* Data items *

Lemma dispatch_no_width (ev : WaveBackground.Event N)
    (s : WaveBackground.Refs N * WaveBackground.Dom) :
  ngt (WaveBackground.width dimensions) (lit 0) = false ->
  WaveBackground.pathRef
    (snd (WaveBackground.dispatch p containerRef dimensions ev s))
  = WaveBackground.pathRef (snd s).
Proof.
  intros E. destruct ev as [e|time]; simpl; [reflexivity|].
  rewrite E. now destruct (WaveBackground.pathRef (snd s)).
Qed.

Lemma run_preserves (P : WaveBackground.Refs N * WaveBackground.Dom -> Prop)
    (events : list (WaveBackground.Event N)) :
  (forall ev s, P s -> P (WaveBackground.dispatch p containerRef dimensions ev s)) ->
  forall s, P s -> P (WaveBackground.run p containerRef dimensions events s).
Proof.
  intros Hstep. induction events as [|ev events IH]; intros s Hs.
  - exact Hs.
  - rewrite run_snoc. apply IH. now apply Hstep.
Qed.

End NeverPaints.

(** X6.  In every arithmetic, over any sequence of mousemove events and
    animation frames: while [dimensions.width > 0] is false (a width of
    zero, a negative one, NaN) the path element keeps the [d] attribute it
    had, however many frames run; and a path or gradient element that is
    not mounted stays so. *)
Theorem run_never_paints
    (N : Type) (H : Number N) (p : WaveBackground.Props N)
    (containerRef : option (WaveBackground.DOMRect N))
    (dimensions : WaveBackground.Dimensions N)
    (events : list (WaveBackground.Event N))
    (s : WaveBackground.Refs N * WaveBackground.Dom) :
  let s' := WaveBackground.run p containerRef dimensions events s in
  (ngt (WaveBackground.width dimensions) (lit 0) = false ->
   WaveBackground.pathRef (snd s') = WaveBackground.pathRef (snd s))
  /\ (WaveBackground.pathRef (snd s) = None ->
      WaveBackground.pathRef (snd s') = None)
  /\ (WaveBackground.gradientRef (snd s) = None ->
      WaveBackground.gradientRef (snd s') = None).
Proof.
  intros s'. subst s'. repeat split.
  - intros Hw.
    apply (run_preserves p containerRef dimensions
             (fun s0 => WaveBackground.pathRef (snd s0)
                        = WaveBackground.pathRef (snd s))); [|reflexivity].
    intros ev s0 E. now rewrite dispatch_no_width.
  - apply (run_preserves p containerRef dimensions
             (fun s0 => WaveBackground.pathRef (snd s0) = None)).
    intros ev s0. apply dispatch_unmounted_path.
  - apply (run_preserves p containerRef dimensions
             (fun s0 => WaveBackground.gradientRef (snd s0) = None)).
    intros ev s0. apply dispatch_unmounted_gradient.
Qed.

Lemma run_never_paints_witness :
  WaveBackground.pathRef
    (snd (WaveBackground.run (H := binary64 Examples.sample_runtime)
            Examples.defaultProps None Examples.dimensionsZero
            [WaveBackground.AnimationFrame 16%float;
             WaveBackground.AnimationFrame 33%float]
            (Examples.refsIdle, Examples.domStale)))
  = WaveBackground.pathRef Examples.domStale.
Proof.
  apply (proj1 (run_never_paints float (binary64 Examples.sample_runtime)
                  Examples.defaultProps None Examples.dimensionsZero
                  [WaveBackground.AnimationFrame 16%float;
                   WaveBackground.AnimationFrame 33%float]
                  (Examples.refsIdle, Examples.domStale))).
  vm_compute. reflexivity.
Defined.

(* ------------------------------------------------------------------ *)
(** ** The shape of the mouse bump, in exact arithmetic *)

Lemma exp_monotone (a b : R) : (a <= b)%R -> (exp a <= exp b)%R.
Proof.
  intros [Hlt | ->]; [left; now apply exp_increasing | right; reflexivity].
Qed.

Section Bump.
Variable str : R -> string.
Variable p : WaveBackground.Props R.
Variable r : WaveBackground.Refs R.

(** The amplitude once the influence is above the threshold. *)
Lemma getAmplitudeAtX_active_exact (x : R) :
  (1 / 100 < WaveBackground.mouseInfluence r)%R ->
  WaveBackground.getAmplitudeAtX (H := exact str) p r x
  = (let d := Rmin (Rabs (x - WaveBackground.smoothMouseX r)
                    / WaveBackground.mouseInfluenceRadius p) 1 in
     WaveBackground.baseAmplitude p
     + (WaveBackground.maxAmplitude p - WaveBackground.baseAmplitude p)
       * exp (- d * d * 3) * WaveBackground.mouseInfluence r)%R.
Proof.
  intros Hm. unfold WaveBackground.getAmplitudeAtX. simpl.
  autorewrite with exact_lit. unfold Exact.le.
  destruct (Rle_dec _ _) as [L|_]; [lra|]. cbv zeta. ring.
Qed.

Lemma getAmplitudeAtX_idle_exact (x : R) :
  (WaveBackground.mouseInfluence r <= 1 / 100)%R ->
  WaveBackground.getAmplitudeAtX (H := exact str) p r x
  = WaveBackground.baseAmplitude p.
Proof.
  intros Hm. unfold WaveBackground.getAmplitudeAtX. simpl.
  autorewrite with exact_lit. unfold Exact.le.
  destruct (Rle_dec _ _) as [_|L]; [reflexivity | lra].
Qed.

--

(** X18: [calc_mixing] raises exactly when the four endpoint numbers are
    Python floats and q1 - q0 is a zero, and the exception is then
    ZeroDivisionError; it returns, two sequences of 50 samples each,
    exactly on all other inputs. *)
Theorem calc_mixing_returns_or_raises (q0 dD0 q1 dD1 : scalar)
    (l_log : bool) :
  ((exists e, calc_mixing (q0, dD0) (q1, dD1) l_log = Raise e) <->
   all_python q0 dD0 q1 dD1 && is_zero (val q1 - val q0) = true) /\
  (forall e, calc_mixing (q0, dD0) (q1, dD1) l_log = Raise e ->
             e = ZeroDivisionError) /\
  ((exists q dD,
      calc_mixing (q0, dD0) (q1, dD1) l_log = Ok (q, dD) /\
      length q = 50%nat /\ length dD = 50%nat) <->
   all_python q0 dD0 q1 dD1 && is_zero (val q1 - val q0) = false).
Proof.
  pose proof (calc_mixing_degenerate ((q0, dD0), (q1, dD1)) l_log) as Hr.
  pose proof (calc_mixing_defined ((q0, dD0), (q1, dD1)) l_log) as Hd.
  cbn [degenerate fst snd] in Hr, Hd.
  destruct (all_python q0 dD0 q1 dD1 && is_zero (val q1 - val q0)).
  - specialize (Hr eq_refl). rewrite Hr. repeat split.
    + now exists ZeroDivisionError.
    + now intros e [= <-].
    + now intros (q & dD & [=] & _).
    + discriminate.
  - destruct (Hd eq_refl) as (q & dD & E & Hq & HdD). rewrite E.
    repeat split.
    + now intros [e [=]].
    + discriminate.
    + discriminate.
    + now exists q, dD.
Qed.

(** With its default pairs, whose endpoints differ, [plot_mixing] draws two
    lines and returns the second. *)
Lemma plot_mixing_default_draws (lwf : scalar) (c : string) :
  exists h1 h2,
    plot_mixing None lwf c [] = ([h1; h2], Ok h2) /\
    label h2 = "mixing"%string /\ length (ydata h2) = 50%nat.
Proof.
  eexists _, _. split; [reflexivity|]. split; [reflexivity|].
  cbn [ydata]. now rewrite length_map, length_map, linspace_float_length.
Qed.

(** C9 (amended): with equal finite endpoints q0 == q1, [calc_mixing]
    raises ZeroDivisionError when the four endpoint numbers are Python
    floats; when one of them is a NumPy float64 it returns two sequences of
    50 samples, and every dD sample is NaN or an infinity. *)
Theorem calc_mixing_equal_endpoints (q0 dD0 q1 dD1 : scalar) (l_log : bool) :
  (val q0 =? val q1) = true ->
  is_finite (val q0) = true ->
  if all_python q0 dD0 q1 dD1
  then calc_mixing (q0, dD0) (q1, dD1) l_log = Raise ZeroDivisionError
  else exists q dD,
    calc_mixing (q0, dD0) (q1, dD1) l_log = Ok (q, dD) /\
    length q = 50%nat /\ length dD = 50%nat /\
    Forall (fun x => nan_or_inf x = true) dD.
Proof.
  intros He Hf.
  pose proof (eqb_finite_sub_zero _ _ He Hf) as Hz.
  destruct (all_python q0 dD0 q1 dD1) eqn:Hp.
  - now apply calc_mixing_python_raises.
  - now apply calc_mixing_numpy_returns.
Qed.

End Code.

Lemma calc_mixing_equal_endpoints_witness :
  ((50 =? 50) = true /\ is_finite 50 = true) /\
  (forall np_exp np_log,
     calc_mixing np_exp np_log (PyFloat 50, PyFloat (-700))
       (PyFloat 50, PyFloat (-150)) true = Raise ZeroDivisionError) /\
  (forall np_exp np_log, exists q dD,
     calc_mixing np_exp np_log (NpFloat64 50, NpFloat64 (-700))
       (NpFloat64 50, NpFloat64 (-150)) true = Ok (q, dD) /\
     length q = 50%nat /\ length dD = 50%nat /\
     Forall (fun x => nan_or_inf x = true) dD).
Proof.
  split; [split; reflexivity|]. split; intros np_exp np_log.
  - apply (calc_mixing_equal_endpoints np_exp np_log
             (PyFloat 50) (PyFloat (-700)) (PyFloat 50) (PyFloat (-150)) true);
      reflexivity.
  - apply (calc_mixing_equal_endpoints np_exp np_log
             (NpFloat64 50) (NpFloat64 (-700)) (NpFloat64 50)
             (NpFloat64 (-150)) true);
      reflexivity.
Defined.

* TASK TO COMPLETE *
Take the lines above from the one containing "Lemma dispatch_no_width (ev" to the one containing "(snd (WaveBackground.dispatch p" and retype them exactly, both ends included, with nothing added.

* TASK SOLUTION *
Lemma dispatch_no_width (ev : WaveBackground.Event N)
    (s : WaveBackground.Refs N * WaveBackground.Dom) :
  ngt (WaveBackground.width dimensions) (lit 0) = false ->
  WaveBackground.pathRef
    (snd (WaveBackground.dispatch p containerRef dimensions ev s))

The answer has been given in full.